[DATA EXCERPTS]
(** Done and cancelled are final: every command on such a Task is rejected with an error
    that is a conflict. *)
Theorem terminal_rejects_all c s w (Hw : represents s w) (Ht : terminal w) :
  exists e, run_command c s = Err e /\ errors_Is e ErrConflict = true.
Proof.
  destruct Ht as [-> | ->]; lifecycle_state; destruct c as [[] ?| |[]|st|st| | | | |];
    cbn; try (eexists; split; reflexivity);
    unfold TaskLifecycle_Release, TaskLifecycle_RequestResolution, requireWorkingStage;
    destruct (TaskClaimStage_Valid st); cbn; eexists; split; reflexivity.
Qed.

Lemma terminal_rejects_all_witness :
  exists e, run_command (CClaim false) (mkTaskLifecycle TaskPhaseDone "" 1) = Err e /\
    errors_Is e ErrConflict = true.
Proof. apply (terminal_rejects_all _ _ Done); [reflexivity|by left]. Defined.

(** [Claimable] agrees with [Claim] on every valid lifecycle value: it holds exactly when
    an unarchived Task can be claimed, and the stage that [Claim] infers is the one that the
    resulting state lets act. *)
Theorem claimable_iff_claim s (Hv : TaskLifecycle_Validate s = Ok tt) :
  TaskLifecycle_Claimable s = true <->
  exists stage s', TaskLifecycle_Claim s false = Ok (stage, s') /\
    requireWorkingStage s' stage = Ok tt.
Proof.
  apply TaskLifecycle_Validate_represents in Hv as [[w Hw] Hc].
  destruct w as [| |[]|[]|[]| |]; lifecycle_state;
    (split; [intros H; (discriminate H || (do 2 eexists; split; reflexivity))
            |intros (st & s' & H & _); (discriminate H || reflexivity)]).
Qed.

Lemma claimable_iff_claim_witness :
  TaskLifecycle_Claimable (mkTaskLifecycle TaskPhaseInReview TaskActivityAvailable 3) = true <->
  exists stage s',
    TaskLifecycle_Claim (mkTaskLifecycle TaskPhaseInReview TaskActivityAvailable 3) false
      = Ok (stage, s') /\ requireWorkingStage s' stage = Ok tt.
Proof. apply claimable_iff_claim. vm_compute. reflexivity. Defined.
(* ===== verification/ClaimStore.v ===== *)
(** * The stage Claim store

    internal/store/task_stage_claim_store.go: the rows of [task_stage_claims], the reads of
    Claims, and the two statements (INSERT, versioned UPDATE) through which a Claim starts and
    ends. *)

From stdpp Require Import base tactics strings gmap list numbers sorting.
From S2P Require Import Prelude Actors Lifecycle StageClaim Delivery Thread Acceptance.
From S2P Require Import Database Tx ThreadStore.

(** ** Rows *)

Definition scanTaskStageClaim (r : ClaimRow) : TaskStageClaim :=
  {| sc_ID := c_id r; sc_TaskID := c_task_id r; sc_TaskNumber := c_task_number r;
     sc_Stage := c_stage r;
     sc_ClaimedBy := actorFromColumns (c_claimed_by_type r) (c_claimed_by_user_id r)
                       (c_claimed_by_ref r);
     sc_SubjectUserID := c_subject_user_id r; sc_AuthMethod := c_auth_method r;
     sc_APITokenID := c_api_token_id r; sc_TokenName := of_null (c_token_name_snapshot r);
     sc_AgentRunID := c_agent_run_id r; sc_ClientKind := c_client_kind r;
     sc_ClientSessionID := c_client_session_id r; sc_Status := c_status r;
     sc_Outcome := of_null (c_outcome r); sc_Version := c_version r;
     sc_ExpiresAt := c_expires_at r; sc_CreatedAt := c_created_at r;
     sc_UpdatedAt := c_updated_at r; sc_CompletedAt := c_completed_at r |}.

(** The values of [INSERT INTO task_stage_claims]. *)
Definition claim_row (c : TaskStageClaim) : ClaimRow :=
  let '(claimedByUserID, claimedByRef) := actorColumns (sc_ClaimedBy c) in
  {| c_id := sc_ID c; c_task_id := sc_TaskID c; c_task_number := sc_TaskNumber c;
     c_stage := sc_Stage c; c_claimed_by_type := actor_Type (sc_ClaimedBy c);
     c_claimed_by_user_id := claimedByUserID; c_claimed_by_ref := claimedByRef;
     c_subject_user_id := sc_SubjectUserID c; c_auth_method := sc_AuthMethod c;
     c_api_token_id := sc_APITokenID c; c_token_name_snapshot := nullIfEmpty (sc_TokenName c);
     c_agent_run_id := sc_AgentRunID c; c_client_kind := sc_ClientKind c;
     c_client_session_id := sc_ClientSessionID c; c_status := sc_Status c;
     c_outcome := nullIfEmpty (sc_Outcome c); c_version := sc_Version c;
     c_expires_at := sc_ExpiresAt c; c_created_at := sc_CreatedAt c;
     c_updated_at := sc_UpdatedAt c; c_completed_at := sc_CompletedAt c |}.

(** [SET status,outcome,version,updated_at,completed_at] *)
Definition set_claim_row (r : ClaimRow) (c : TaskStageClaim) : ClaimRow :=
  {| c_id := c_id r; c_task_id := c_task_id r; c_task_number := c_task_number r;
     c_stage := c_stage r; c_claimed_by_type := c_claimed_by_type r;
     c_claimed_by_user_id := c_claimed_by_user_id r; c_claimed_by_ref := c_claimed_by_ref r;
     c_subject_user_id := c_subject_user_id r; c_auth_method := c_auth_method r;
     c_api_token_id := c_api_token_id r; c_token_name_snapshot := c_token_name_snapshot r;
     c_agent_run_id := c_agent_run_id r; c_client_kind := c_client_kind r;
     c_client_session_id := c_client_session_id r; c_status := sc_Status c;
     c_outcome := nullIfEmpty (sc_Outcome c); c_version := sc_Version c;
     c_expires_at := c_expires_at r; c_created_at := c_created_at r;
     c_updated_at := sc_UpdatedAt c; c_completed_at := sc_CompletedAt c |}.

(** ** Reads *)

(** [claim.task_id=$1 AND claim.status='active'] *)
Definition is_active_claim (taskID : UUID) (r : ClaimRow) : bool :=
  (c_task_id r == taskID) && (c_status r == StageClaimStatusActive).

Definition active_claim (d : DB) (taskID : UUID) : option ClaimRow :=
  select_one (is_active_claim taskID) (task_stage_claims d).

Definition GetClaim (d : DB) (claimID : UUID) : result TaskStageClaim :=
  match task_stage_claims d !! claimID with
  | Some r => Ok (scanTaskStageClaim r)
  | None => Err ErrNotFound
  end.

Definition GetActiveForTaskNumber (d : DB) (taskNumber : Z) : result TaskStageClaim :=
  match task_by_number d taskNumber with
  | Some task => match active_claim d (t_id task) with
                 | Some r => Ok (scanTaskStageClaim r)
                 | None => Err ErrNotFound
                 end
  | None => Err ErrNotFound
  end.

Definition claim_key (r : ClaimRow) : Z * UUID := (c_created_at r, c_id r).

(** The WHERE clause of [ListOwnedPage]: ownership is the authenticated principal. *)
Definition owned_by (operation : OperationActor) (status : StageClaimStatus) (stage : TaskClaimStage)
  (r : ClaimRow) : bool :=
  (c_subject_user_id r == op_UserID operation) && (c_auth_method r == op_AuthMethod operation) &&
  (c_api_token_id r == op_TokenID operation) && (c_agent_run_id r == op_AgentRunID operation) &&
  ((status == "") || (c_status r == status)) && ((stage == "") || (c_stage r == stage)).

Definition ListOwnedPage (d : DB) (operation : OperationActor) (status : StageClaimStatus)
  (stage : TaskClaimStage) (offset limit : Z) : result (list TaskStageClaim * bool) :=
  _ ← OperationActor_Validate operation;
  _ ← fail_if ((status != "") && negb (StageClaimStatus_Valid status)) ErrInvalidInput;
  _ ← fail_if ((stage != "") && negb (TaskClaimStage_Valid stage)) ErrInvalidInput;
  _ ← fail_if ((offset <? 0) || (limit <? 1) || (10000 <? limit)) ErrInvalidInput;
  let rows := take (Z.to_nat (limit + 1)) (drop (Z.to_nat offset)
                (order_by_desc claim_key (select (owned_by operation status stage) (task_stage_claims d)))) in
  let claims := scanTaskStageClaim <$> rows in
  let hasMore := limit <? Z.of_nat (length claims) in
  Ok (if hasMore then take (Z.to_nat limit) claims else claims, hasMore).

Definition ListOwned (d : DB) (operation : OperationActor) (status : StageClaimStatus)
  (stage : TaskClaimStage) : result (list TaskStageClaim) :=
  '(claims, _) ← ListOwnedPage d operation status stage 0 10000;
  Ok claims.

Definition ListForTaskNumber (d : DB) (taskNumber : Z) : list TaskStageClaim :=
  match task_by_number d taskNumber with
  | Some task =>
      scanTaskStageClaim <$>
        order_by claim_key (select (fun r => c_task_id r == t_id task) (task_stage_claims d))
  | None => []
  end.

(** ** Statements *)

Definition claim_fks (d : DB) (r : ClaimRow) : bool :=
  fk (Some (c_task_id r)) (dom (tasks d)) && fk (c_claimed_by_user_id r) (users d) &&
  fk (Some (c_subject_user_id r)) (users d) && fk (c_api_token_id r) (api_tokens d) &&
  fk (c_agent_run_id r) (agent_runs d).

(** The unique index [task_stage_claims_one_active_per_task]. *)
Definition one_active_violated (d : DB) (r : ClaimRow) : bool :=
  (c_status r == StageClaimStatusActive) && present (active_claim d (c_task_id r)).

Definition insertTaskStageClaim (claim : TaskStageClaim) : M unit :=
  _ ← lift (TaskStageClaim_Validate claim);
  let r := claim_row claim in
  d ← query (fun d => d);
  _ ← throw_if (negb (task_stage_claims_checks r)) ErrInvalidInput;
  _ ← throw_if (present (task_stage_claims d !! c_id r)) ErrConflict;
  _ ← throw_if (one_active_violated d r) ErrActiveClaim;
  _ ← throw_if (negb (claim_fks d r)) ErrInvalidInput;
  exec (fun d => set_claims (<[c_id r := r]> (task_stage_claims d)) d).

(** [UPDATE task_stage_claims SET ... WHERE id=$6 AND version=$7].  Another active row of the
    Task is a unique violation when the written status is active. *)
Definition updateTaskStageClaim (claim : TaskStageClaim) (expectedVersion : Z) : M unit :=
  d ← query (fun d => d);
  match task_stage_claims d !! sc_ID claim with
  | Some r =>
      if c_version r == expectedVersion then
        let r' := set_claim_row r claim in
        _ ← throw_if (negb (task_stage_claims_checks r')) ErrInvalidInput;
        _ ← throw_if (one_active_violated
                        (set_claims (delete (sc_ID claim) (task_stage_claims d)) d) r') ErrActiveClaim;
        exec (fun d => set_claims (<[sc_ID claim := r']> (task_stage_claims d)) d)
      else throw ErrConflict
  | None => throw ErrConflict
  end.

[EXERCISE] Find the word "operation" in the entries, then copy out every line that has it.

[SOLUTION TO THIS TASK]
Definition owned_by (operation : OperationActor) (status : StageClaimStatus) (stage : TaskClaimStage)
  (c_subject_user_id r == op_UserID operation) && (c_auth_method r == op_AuthMethod operation) &&
  (c_api_token_id r == op_TokenID operation) && (c_agent_run_id r == op_AgentRunID operation) &&
Definition ListOwnedPage (d : DB) (operation : OperationActor) (status : StageClaimStatus)
  _ ← OperationActor_Validate operation;
                (order_by_desc claim_key (select (owned_by operation status stage) (task_stage_claims d)))) in
Definition ListOwned (d : DB) (operation : OperationActor) (status : StageClaimStatus)
  '(claims, _) ← ListOwnedPage d operation status stage 0 10000;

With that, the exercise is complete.